Ludwig von Wolzogen (1773-1845) - Portrait de 1829.
Ludwig von Wolzogen (1773-1845) – Portrait de 1829

Justus Philipp Adolf Wilhelm Ludwig Freiherr von Wolzogen (4 février 1773 –  4 juillet 1845 ) , officier würtembergeois, qui entrera au service de la Russie puis de la Prusse, où il terminera sa carrière avec le grade de général d’infanterie. En 1805, au service du prince de Wurtemberg  (il est alors capitaine et aide-de-camp), sa route croise celle de Napoléon.

L’année 1805

 

Le 2 octobre (1805) l’aide de camp de Napoléon, le général Mouton (le futur comte Lobeau – sic)  annonça l’arrivée de l’Empereur à Ludwigsburg ;  sa Garde était déjà arrivée, de sorte que désormais Ludwigsburg ressemblait à un camp, où, toutefois, la meilleure discipline était maintenue.  Mon Prince avait, en tout ceci, tous les désagréments – La Russie s’était alliée à l’Autriche, et comme le prince était officier russe, il ne lui était pas possible de se présenter devant l’Empereur en uniforme, pour ne pas surprendre celui-ci désagréablement.  On lui fit donc, en toute hâte un « habit habillé » (en français dans le texte), et il dû s’habituer…….

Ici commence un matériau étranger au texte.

Lemma worker_inv A L B n id w l w' :
  net_ok A L B n -> workers n !! id = Some w -> worker_step w l w' -> internal l ->
  net_ok A L B (with_jobs (jobChannel n ++ reported [l]) (with_workers (<[id := w']> (workers n)) n)).
Proof.
  intros [Ha Hw Hr Hj Hjo Hro] Hid Hstep Hint.
  destruct (Hw id w Hid) as (Hok & Hsid & Hq & b & Hb & Hc & Hk).
  destruct (internal_queue w l w' Hok Hstep Hint) as (Hok' & Hsub & [popped Hqueue] & sent & Hpend & Hrep).
  pose proof (queue_ok_suffix _ _ _ _ Hq Hqueue) as Hq'.
  assert (forall m, m ∈ workQueue w' -> m ∈ workQueue w) as Hsuf.
  { intros m Hm. rewrite Hqueue. apply elem_of_app. by right. }
  assert (forall m, m ∈ pending w' -> m ∈ pending w) as Hpsuf.
  { intros m Hm. rewrite Hpend. apply elem_of_app. by right. }
  rewrite Hrep. constructor; simpl; try done.
  - intros k x [[<- <-]|[_ Hx]]%lookup_insert_Some; [|by apply Hw].
    split_and!; [done|by rewrite Hsub|done|]. exists b. split; [done|]. unfold kept. rewrite Hsub.
    split; [done|]. auto.
  - intros j [Hin|(m & Hm & _ & -> & ->)%jobs_of_popped]%elem_of_app; [by apply Hj|].
    apply Hq, pending_queued. rewrite Hpend. apply elem_of_app. by left.
  - intros j x m [Hin|(m0 & Hm0 & E1 & _ & ->)%jobs_of_popped]%elem_of_app
      [[E <-]|[Hne Hx]]%lookup_insert_Some Hm.
    + rewrite E in Hid. eauto.
    + by eapply Hjo.
    + apply queue_ok_pending in Hq. rewrite Hpend in Hq.
      by eapply StronglySorted_app_1_elem_of in Hq.
    + congruence.
  - intros r x m m' Hin [[E <-]|[_ Hx]]%lookup_insert_Some Hm Hm'; [rewrite E in Hid|]; eauto.
Qed.

Lemma retired_inv A L B n before w after l w' :
  net_ok A L B n -> retired n = before ++ w :: after -> worker_step w l w' -> internal l ->
  net_ok A L B (with_jobs (jobChannel n ++ reported [l]) (with_retired (before ++ w' :: after) n)).
Proof.
  intros [Ha Hw Hr Hj Hjo Hro] Hret Hstep Hint.
  assert (w ∈ retired n) as Hin by (rewrite Hret; apply elem_of_app; right; left).
  destruct (Hr w Hin) as [Hok Hq].
  destruct (internal_queue w l w' Hok Hstep Hint) as (Hok' & Hsub & [popped Hqueue] & sent & Hpend & Hrep).
  pose proof (queue_ok_suffix _ _ _ _ Hq Hqueue) as Hq'.
  assert (forall x, x ∈ before ++ w' :: after -> x = w' \/ x ∈ retired n) as Hcase.
  { intros x Hx. rewrite Hret. set_solver. }
  rewrite Hrep. constructor; simpl; try done.
  - intros x [->|Hx]%Hcase; [done|by apply Hr].
  - intros j [Hj'|(m & Hm & _ & -> & ->)%jobs_of_popped]%elem_of_app; [by apply Hj|].
    apply Hq, pending_queued. rewrite Hpend. apply elem_of_app. by left.
  - intros j x m [Hj'|(m0 & Hm0 & E1 & _ & ->)%jobs_of_popped]%elem_of_app Hx Hm; [by eapply Hjo|].
    rewrite E1 in Hx. eapply Hro; [exact Hin|done| |by apply pending_queued].
    apply pending_queued. rewrite Hpend. apply elem_of_app. by left.
  - intros r x m m' [->|Hr']%Hcase Hx Hm Hm'; [|by eapply Hro].
    rewrite Hsub in Hx. eapply Hro; [exact Hin|done| |done]. rewrite Hqueue. apply elem_of_app. by right.
Qed.

Lemma system_inv s s' :
  net_ok (arrived s) (lastSequence s) (base s) (net s) -> sys_step s s' ->
  net_ok (arrived s') (lastSequence s') (base s') (net s').
Proof.
  intros Hn. destruct 1; simpl.
  - by apply (handleNotification_inv _ (lastSequence s)).
  - by apply subscription_inv.
  - by apply (subscription_inv _ _ _ _ true latest d (retry_event id)), retries_inv.
  - by apply job_inv.
  - by eapply worker_inv.
  - by eapply retired_inv.
Qed.

Lemma reachable_ok s :
  reachable (eq initial) sys_step s -> net_ok (arrived s) (lastSequence s) (base s) (net s).
Proof.
  apply (reachable_invariant _ _ (fun s => net_ok (arrived s) (lastSequence s) (base s) (net s)));
    [|intros; by eapply system_inv].
  intros ? <-. constructor; simpl.
  - by intros id z ?%lookup_empty_Some.
  - by intros id w ?%lookup_empty_Some.
  - by intros w ?%elem_of_nil.
  - by intros j ?%elem_of_nil.
  - by intros j w m ?%elem_of_nil.
  - by intros r w m m' ?%elem_of_nil.
Qed.

(** C25: no notification is deleted under a subscriber that still has it to
    send: whatever the interleaving of notifications, deliveries, failures,
    subscription changes and restarts of workers, a notification in the queue of
    a worker whose completion that worker has not reported ([pending]: the whole
    queue, but for its head between the report and the removal), beyond the cursor
    the worker was created with, is in the database.  It relies on notifications arriving with growing sequence numbers
    and on [Transform] keeping identifier and sequence number. *)
Theorem queued_not_deleted s id w m b :
  reachable (eq initial) sys_step s ->
  workers (net s) !! id = Some w -> m ∈ pending w ->
  base s !! id = Some b -> b < SequenceID m ->
  NotificationID m ∈ notifications (net s).
Proof.
  intros Hs%reachable_ok Hw Hm Hb Hlt.
  destruct (workers_ok _ _ _ _ Hs id w Hw) as (_ & _ & _ & b' & Hb' & _ & Hk).
  simplify_eq. by apply Hk.
Qed.

(** C36: in every reachable state the notifier can make progress: no call of
    [NewNotification] is blocked on a full work channel, no worker of the map or
    awaiting its end has died, and the notifications of each queue are in
    sequence. *)
Theorem notifier_never_stuck s w :
  reachable (eq initial) sys_step s ->
  (exists id, workers (net s) !! id = Some w) \/ w ∈ retired (net s) ->
  sender_blocked w = false /\ position w <> Panicked /\
  StronglySorted before_in_sequence (workQueue w).
Proof.
  intros Hs%reachable_ok Hw.
  assert (worker_ok w /\ queue_ok (arrived s) w) as [Hok [_ Hq]].
  { destruct Hw as [[id Hw]|Hw].
    - by destruct (workers_ok _ _ _ _ Hs id w Hw) as (? & _ & ? & _).
    - by apply (retired_ok _ _ _ _ Hs). }
  destruct (worker_ok_alive w Hok). done.
Qed.
End invariant.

Napoléon arriva à Ludwigsburg l’après-midi, et fut accueillit, en grande pompe, devant la porte du château, qui menait à un jardin d’hiver, par le prince Électeur entouré de tous les princes de sa Maison et des personnalités de l’État…Malgré la haine qu’il avait pour cet homme fier et parvenu (en français dans le texte), notamment à cause de l’affaire du duc d’Enghien, il s’inclina humblement devant l’invincible  et tout puissant empereur, qui n’était pas encore au fait de sa puissance. Napoléon, après les premières salutations, demanda à être conduit devant la Princesse, qu’il savait être une princesse anglaise et donc son ennemie ; ce qui fut fait, et il se comporta de façon tellement courtoise, et sut exprimer tant d’éloges des Anglais, en particulier de sa littérature, que celle-ci, lorsqu’il quitta, après plusieurs heures, ses appartements, ne savait dire que des éloges. Le prince Électeur lui-même était prêt à adoucir ses sentiments envers lui.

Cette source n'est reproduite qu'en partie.